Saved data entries
::::::::::
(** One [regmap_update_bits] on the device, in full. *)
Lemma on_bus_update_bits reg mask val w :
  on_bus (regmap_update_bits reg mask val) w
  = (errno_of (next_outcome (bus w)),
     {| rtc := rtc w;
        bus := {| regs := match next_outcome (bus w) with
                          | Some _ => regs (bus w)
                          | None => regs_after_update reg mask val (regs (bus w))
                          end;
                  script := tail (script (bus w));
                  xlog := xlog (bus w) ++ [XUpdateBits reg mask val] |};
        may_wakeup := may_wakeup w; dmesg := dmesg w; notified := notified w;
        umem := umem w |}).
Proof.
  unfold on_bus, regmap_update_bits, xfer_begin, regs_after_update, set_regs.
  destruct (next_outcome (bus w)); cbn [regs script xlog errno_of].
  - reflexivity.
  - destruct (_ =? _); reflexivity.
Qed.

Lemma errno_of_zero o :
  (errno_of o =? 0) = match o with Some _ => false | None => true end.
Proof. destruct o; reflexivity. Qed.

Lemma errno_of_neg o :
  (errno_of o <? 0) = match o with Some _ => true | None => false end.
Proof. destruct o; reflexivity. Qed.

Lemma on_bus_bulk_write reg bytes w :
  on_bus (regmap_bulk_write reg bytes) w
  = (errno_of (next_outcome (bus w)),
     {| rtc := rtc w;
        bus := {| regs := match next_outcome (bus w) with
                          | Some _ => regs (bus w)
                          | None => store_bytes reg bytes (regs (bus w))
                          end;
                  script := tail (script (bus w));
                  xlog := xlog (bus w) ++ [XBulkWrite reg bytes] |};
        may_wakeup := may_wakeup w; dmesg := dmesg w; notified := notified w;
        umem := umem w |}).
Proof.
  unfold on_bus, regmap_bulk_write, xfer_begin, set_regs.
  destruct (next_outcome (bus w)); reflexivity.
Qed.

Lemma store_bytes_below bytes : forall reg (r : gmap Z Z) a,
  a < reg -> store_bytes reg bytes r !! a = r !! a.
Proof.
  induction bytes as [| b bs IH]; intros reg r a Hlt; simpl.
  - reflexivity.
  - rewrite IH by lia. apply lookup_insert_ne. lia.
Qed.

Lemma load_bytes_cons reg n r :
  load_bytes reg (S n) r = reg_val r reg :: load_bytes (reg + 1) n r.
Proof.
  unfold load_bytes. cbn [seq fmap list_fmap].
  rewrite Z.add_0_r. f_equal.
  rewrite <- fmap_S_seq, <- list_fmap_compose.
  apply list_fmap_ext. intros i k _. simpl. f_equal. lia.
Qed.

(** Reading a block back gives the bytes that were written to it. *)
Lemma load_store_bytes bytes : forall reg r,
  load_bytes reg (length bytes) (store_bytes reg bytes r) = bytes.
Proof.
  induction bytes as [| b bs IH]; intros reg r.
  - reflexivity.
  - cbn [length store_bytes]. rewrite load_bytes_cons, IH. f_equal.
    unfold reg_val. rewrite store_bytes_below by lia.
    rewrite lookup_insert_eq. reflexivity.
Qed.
::::::::::
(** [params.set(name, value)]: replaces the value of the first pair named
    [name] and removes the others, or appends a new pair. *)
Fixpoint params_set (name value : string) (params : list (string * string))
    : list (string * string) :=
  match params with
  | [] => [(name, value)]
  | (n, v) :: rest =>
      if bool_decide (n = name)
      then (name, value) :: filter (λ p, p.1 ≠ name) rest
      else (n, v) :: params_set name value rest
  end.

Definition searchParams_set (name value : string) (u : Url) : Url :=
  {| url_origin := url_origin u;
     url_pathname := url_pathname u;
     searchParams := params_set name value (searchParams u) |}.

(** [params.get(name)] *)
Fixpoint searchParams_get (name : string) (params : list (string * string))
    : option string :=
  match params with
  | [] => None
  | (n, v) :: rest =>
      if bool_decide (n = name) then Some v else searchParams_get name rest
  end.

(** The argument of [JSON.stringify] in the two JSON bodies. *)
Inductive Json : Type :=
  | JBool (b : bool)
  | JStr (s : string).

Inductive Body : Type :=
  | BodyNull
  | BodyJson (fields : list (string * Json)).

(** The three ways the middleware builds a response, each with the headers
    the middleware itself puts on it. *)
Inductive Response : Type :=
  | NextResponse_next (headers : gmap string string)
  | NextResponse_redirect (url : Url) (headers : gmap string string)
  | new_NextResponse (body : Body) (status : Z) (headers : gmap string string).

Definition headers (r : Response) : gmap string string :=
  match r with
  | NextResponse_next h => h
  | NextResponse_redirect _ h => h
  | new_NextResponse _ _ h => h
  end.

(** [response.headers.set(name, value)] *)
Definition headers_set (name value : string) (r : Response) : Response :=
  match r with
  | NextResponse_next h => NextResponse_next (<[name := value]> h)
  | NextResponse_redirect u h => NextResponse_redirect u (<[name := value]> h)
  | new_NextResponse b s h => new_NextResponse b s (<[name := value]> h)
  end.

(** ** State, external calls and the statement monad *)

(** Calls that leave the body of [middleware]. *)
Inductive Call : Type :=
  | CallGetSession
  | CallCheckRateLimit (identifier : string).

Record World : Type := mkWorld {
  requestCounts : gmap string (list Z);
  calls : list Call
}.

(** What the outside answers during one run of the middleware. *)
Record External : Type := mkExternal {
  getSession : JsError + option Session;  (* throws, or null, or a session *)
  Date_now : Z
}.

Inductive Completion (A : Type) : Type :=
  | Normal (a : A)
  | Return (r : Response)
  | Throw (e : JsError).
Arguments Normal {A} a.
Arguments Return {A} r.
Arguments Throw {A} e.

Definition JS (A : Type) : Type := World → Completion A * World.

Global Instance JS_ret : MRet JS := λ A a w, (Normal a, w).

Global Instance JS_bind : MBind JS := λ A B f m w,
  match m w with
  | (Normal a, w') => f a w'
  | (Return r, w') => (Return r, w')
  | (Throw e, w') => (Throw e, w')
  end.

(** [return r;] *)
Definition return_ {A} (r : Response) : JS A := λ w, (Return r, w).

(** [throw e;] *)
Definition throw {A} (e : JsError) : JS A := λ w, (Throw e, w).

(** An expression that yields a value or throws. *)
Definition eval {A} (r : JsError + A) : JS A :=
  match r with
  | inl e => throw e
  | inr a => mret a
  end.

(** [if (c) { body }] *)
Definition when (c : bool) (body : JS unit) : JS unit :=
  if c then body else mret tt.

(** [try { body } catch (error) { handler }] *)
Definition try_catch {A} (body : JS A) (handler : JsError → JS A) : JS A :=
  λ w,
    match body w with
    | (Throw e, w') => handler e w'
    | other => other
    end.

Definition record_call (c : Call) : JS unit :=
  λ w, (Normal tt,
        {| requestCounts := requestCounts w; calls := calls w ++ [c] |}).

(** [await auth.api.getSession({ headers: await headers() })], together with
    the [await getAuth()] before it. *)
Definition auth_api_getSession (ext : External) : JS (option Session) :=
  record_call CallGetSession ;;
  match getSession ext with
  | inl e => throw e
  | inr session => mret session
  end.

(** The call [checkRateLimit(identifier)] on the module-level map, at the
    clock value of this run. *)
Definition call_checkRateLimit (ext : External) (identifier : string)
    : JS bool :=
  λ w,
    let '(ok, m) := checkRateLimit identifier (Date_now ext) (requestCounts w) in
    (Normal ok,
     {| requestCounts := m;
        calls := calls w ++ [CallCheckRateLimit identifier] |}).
::::::::::
Task to complete> Each line in the entries above, starting at the line with "w') => (Throw e, w')" and ending at the line with "calls := calls w ++ [CallCheckRateLimit", is to be printed exactly, and only those lines.

Problem solution>
  | (Throw e, w') => (Throw e, w')
  end.

(** [return r;] *)
Definition return_ {A} (r : Response) : JS A := λ w, (Return r, w).

(** [throw e;] *)
Definition throw {A} (e : JsError) : JS A := λ w, (Throw e, w).

(** An expression that yields a value or throws. *)
Definition eval {A} (r : JsError + A) : JS A :=
  match r with
  | inl e => throw e
  | inr a => mret a
  end.

(** [if (c) { body }] *)
Definition when (c : bool) (body : JS unit) : JS unit :=
  if c then body else mret tt.

(** [try { body } catch (error) { handler }] *)
Definition try_catch {A} (body : JS A) (handler : JsError → JS A) : JS A :=
  λ w,
    match body w with
    | (Throw e, w') => handler e w'
    | other => other
    end.

Definition record_call (c : Call) : JS unit :=
  λ w, (Normal tt,
        {| requestCounts := requestCounts w; calls := calls w ++ [c] |}).

(** [await auth.api.getSession({ headers: await headers() })], together with
    the [await getAuth()] before it. *)
Definition auth_api_getSession (ext : External) : JS (option Session) :=
  record_call CallGetSession ;;
  match getSession ext with
  | inl e => throw e
  | inr session => mret session
  end.

(** The call [checkRateLimit(identifier)] on the module-level map, at the
    clock value of this run. *)
Definition call_checkRateLimit (ext : External) (identifier : string)
    : JS bool :=
  λ w,
    let '(ok, m) := checkRateLimit identifier (Date_now ext) (requestCounts w) in
    (Normal ok,
     {| requestCounts := m;
        calls := calls w ++ [CallCheckRateLimit identifier] |}).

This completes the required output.